- What to produce: Among the entries below, one line contains "dat_ok d -> 0 <= n < SCH_FP_MAX_ENTRIES ->" and another contains "intros Hok Hn.". Transcribe those two lines and every line between them, exactly.

- Data listing:
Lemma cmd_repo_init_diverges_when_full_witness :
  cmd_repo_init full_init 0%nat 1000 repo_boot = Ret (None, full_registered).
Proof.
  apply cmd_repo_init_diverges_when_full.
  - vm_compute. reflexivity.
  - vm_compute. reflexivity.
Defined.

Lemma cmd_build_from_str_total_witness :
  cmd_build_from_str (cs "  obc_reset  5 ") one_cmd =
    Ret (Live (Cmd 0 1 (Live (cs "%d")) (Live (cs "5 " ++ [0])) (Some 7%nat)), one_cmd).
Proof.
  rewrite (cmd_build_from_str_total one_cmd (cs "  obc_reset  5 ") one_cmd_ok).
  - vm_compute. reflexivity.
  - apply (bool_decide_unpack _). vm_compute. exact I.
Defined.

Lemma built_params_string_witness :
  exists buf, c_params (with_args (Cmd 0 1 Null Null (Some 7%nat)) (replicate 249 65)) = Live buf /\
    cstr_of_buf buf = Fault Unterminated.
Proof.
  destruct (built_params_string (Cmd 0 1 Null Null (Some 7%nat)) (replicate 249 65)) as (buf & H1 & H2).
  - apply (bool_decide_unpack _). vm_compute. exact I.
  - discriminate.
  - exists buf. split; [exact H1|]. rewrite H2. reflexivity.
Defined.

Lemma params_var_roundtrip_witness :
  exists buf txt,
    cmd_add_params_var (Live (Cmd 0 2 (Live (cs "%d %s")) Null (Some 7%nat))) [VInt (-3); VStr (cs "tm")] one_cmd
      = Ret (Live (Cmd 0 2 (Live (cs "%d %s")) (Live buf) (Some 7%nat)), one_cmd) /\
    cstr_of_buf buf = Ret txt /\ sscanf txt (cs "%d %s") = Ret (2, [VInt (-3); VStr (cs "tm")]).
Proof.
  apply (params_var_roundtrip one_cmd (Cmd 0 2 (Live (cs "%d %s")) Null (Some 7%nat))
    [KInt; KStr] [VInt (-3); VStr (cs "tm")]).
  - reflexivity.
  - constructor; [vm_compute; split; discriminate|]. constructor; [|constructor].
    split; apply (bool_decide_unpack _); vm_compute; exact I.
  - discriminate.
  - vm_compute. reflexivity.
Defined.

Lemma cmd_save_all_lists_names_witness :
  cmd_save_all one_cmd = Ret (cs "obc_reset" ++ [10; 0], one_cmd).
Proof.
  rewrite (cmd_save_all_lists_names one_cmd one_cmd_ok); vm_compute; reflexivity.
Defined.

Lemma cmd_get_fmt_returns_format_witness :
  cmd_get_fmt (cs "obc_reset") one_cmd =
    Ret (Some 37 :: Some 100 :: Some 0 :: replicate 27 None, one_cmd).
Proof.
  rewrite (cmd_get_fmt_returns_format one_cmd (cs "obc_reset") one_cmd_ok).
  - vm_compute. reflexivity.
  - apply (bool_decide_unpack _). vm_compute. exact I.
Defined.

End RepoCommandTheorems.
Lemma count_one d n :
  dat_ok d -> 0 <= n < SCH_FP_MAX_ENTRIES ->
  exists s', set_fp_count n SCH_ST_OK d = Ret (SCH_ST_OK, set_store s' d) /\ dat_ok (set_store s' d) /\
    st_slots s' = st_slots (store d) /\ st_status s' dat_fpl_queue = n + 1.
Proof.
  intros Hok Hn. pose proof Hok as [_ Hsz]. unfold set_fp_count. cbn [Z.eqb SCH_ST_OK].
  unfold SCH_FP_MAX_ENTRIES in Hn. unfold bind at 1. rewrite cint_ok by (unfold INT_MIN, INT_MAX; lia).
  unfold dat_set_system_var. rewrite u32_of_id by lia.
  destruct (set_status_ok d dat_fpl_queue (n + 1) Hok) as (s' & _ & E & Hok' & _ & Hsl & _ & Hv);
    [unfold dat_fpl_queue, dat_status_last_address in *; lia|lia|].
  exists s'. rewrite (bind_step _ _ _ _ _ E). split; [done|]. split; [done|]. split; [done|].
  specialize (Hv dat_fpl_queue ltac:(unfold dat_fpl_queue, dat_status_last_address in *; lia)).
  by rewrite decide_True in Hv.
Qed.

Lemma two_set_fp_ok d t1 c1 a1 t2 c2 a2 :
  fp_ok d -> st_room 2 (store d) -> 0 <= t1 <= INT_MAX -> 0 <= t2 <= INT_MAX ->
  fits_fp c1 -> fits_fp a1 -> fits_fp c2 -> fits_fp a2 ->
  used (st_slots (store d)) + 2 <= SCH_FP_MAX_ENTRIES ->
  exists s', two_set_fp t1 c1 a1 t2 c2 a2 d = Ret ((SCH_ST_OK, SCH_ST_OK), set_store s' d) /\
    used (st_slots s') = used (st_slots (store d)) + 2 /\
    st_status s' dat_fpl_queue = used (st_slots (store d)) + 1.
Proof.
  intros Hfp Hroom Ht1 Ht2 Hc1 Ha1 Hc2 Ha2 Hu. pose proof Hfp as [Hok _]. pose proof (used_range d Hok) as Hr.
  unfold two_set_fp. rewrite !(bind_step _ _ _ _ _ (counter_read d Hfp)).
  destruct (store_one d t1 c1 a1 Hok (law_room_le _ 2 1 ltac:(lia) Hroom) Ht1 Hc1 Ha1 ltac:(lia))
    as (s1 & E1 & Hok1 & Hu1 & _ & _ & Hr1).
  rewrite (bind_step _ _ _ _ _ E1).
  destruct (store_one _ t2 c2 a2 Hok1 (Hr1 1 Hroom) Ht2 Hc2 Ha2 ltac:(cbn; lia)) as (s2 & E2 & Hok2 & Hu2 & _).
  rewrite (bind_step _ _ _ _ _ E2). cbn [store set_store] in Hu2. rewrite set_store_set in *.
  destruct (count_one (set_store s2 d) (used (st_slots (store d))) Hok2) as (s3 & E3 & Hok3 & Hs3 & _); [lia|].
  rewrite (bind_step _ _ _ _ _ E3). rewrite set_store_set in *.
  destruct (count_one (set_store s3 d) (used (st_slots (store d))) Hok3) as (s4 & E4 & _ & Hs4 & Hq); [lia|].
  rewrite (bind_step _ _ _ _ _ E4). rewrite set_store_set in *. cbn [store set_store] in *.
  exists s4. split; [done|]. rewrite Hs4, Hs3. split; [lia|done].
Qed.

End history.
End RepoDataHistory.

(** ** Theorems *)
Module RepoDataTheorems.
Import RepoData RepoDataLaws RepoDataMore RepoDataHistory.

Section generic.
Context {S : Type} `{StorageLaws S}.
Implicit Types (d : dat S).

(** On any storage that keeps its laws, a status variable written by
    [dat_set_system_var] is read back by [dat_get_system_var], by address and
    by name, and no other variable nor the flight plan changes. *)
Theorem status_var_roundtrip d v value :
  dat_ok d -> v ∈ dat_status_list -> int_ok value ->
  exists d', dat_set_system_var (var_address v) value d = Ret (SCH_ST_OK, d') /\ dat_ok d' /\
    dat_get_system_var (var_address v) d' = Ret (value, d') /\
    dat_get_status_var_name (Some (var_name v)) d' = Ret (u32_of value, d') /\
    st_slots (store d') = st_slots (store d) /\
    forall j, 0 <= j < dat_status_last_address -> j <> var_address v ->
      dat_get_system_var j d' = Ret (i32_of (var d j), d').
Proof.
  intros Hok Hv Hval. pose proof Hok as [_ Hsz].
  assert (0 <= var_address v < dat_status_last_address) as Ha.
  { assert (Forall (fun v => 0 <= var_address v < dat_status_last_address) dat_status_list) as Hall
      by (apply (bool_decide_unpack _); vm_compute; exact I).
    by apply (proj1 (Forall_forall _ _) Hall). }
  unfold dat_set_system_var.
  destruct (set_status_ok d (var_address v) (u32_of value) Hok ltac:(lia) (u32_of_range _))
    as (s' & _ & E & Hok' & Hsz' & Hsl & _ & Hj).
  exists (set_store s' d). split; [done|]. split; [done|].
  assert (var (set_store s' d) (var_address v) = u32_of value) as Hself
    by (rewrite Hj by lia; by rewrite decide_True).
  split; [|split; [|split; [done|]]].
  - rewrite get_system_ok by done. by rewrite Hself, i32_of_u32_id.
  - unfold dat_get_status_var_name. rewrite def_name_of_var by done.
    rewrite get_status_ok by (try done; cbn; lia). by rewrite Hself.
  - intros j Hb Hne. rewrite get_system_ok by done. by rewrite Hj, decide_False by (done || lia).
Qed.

- Written solution:
  dat_ok d -> 0 <= n < SCH_FP_MAX_ENTRIES ->
  exists s', set_fp_count n SCH_ST_OK d = Ret (SCH_ST_OK, set_store s' d) /\ dat_ok (set_store s' d) /\
    st_slots s' = st_slots (store d) /\ st_status s' dat_fpl_queue = n + 1.
Proof.
  intros Hok Hn. pose proof Hok as [_ Hsz]. unfold set_fp_count. cbn [Z.eqb SCH_ST_OK].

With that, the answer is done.